- [About this task]
Extract each line holding the word "source" from the entries.

- [Material for this task]
(** * Pivot tables of excelize: a shallow embedding of [pivotTable.go]

    The development follows the source file function by function.  Go values
    are modelled as follows.

    - [string] is a byte string; [len] is the number of bytes.
    - [int] is [Z]; the integers of this file are field positions, part
      counts and cell coordinates, far from the 64-bit bounds, with one
      exception: the cache IDs of the workbook registry are read from the
      document, and the increment of [addWorkbookPivotCache] wraps around
      ([wrapInt]).
    - a slice is a [list]; a pointer that may be nil is an [option].
    - an [error] value stands for its message; [nil] is [None].
    - a function returning [(v, err)] returns a pair, the value being kept
      also when [err] is set, as Go callers may use it.
    - a run-time panic (nil dereference, index out of range) is the outcome
      [Panics].
    - the package store [f.Pkg] and the relationship store are finite maps
      keyed by part path; a stored part is kept in decoded form.  Encoding
      a definition as XML and decoding it gives the definition back when its
      strings are XML text ([xml.Text]); the theorems about names that the
      code cuts say so where they depend on it. *)

From Stdlib Require Import ZArith Lia Bool Ascii String DecimalString.
From stdpp Require Import base option list gmap strings.

Local Open Scope string_scope.
Local Open Scope list_scope.
Local Open Scope Z_scope.

(** ** The pieces of the Go standard library that the source calls *)

Module strings.

(** [strings.Split(s, sep)] for a one-byte separator. *)
Fixpoint Split (s : string) (sep : ascii) : list string :=
  match s with
  | EmptyString => [EmptyString]
  | String c rest =>
      if Ascii.eqb c sep then EmptyString :: Split rest sep
      else match Split rest sep with
           | h :: t => String c h :: t
           | [] => [String c EmptyString]
           end
  end.

(** [strings.ReplaceAll(s, old, "")] for a one-byte [old]. *)
Fixpoint Remove (s : string) (old : ascii) : string :=
  match s with
  | EmptyString => EmptyString
  | String c rest =>
      if Ascii.eqb c old then Remove rest old else String c (Remove rest old)
  end.

(** [strings.HasPrefix]. *)
Fixpoint HasPrefix (s p : string) : bool :=
  match p, s with
  | EmptyString, _ => true
  | String a p', String b s' => Ascii.eqb a b && HasPrefix s' p'
  | String _ _, EmptyString => false
  end.

(** [strings.Contains]. *)
Fixpoint Contains (s sub : string) : bool :=
  HasPrefix s sub ||
  match s with
  | EmptyString => false
  | String _ rest => Contains rest sub
  end.

(** [strings.IndexByte(s, c) >= 0]. *)
Fixpoint ContainsByte (s : string) (c : ascii) : bool :=
  match s with
  | EmptyString => false
  | String d rest => Ascii.eqb d c || ContainsByte rest c
  end.

(** [strings.TrimPrefix]. *)
Definition TrimPrefix (s p : string) : string :=
  if HasPrefix s p
  then String.substring (String.length p) (String.length s - String.length p) s
  else s.

(** [strings.ReplaceAll(s, "..", "xl")]: non-overlapping occurrences of the
    two-byte string [a b], left to right. *)
Fixpoint ReplaceAll2 (s : string) (a b : ascii) (new : string) : string :=
  match s with
  | String c (String d rest as tl) =>
      if Ascii.eqb c a && Ascii.eqb d b
      then new +:+ ReplaceAll2 rest a b new
      else String c (ReplaceAll2 tl a b new)
  | _ => s
  end.

End strings.

(** [strconv.Itoa]. *)
Definition Itoa (n : Z) : string := NilZero.string_of_int (Z.to_int n).

(** [len(s)] of a string, as an [int]. *)
Definition len (s : string) : Z := Z.of_nat (String.length s).

(** The bounds of [int], which has 64 bits on the platforms of the library,
    and the value of an [int] computation whose result in the integers is
    [z]: Go integer arithmetic wraps around. *)
Definition MaxInt : Z := 2 ^ 63 - 1.
Definition MinInt : Z := - 2 ^ 63.
Definition wrapInt (z : Z) : Z := (z + 2 ^ 63) mod 2 ^ 64 - 2 ^ 63.

Module utf8.

Definition byte (c : ascii) : N := N_of_ascii c.

(** A continuation byte, 0x80 to 0xBF. *)
Definition continuation (c : ascii) : bool := (128 <=? byte c)%N && (byte c <=? 191)%N.
(** ** The host environment

    What the browser supplies and the code only calls. *)
Record Host : Type := {
  (** [new Date(x).toLocaleDateString()] *)
  toLocaleDateString : prim → string;
  (** [date.toISOString()] for a time value *)
  toISOString : Z → string;
  (** the message of the RangeError [toISOString] raises on an invalid Date *)
  invalidTimeMessage : string;
  (** [String(Object.prototype[name])] *)
  builtinText : string → string;
  (** [new Date().toISOString()] at the moment of the export *)
  nowISOString : string;
  (** the Blob, object URL and anchor click sequence of [downloadFile]:
      [None] when it runs through, [Some msg] when a step raises *)
  deliver : string → string → string → option string
}.

(** ** The exception monad over the screen state *)

Record error : Type := Error { message : string }.

Record world : Type := World {
  exportLoading : bool;
  exportMessage : string;
  (** every entry into [downloadFile]: content, filename, MIME type *)
  downloadCalls : list (string * string * string);
  (** delays of the pending [setTimeout] callbacks that clear the message *)
  clearTimers : list nat
}.

Inductive outcome (A : Type) : Type :=
| Returned (a : A)
| Thrown (e : error).
Arguments Returned {A} a.
Arguments Thrown {A} e.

- [Reply to the task]
    The development follows the source file function by function.  Go values
(** ** The pieces of the Go standard library that the source calls *)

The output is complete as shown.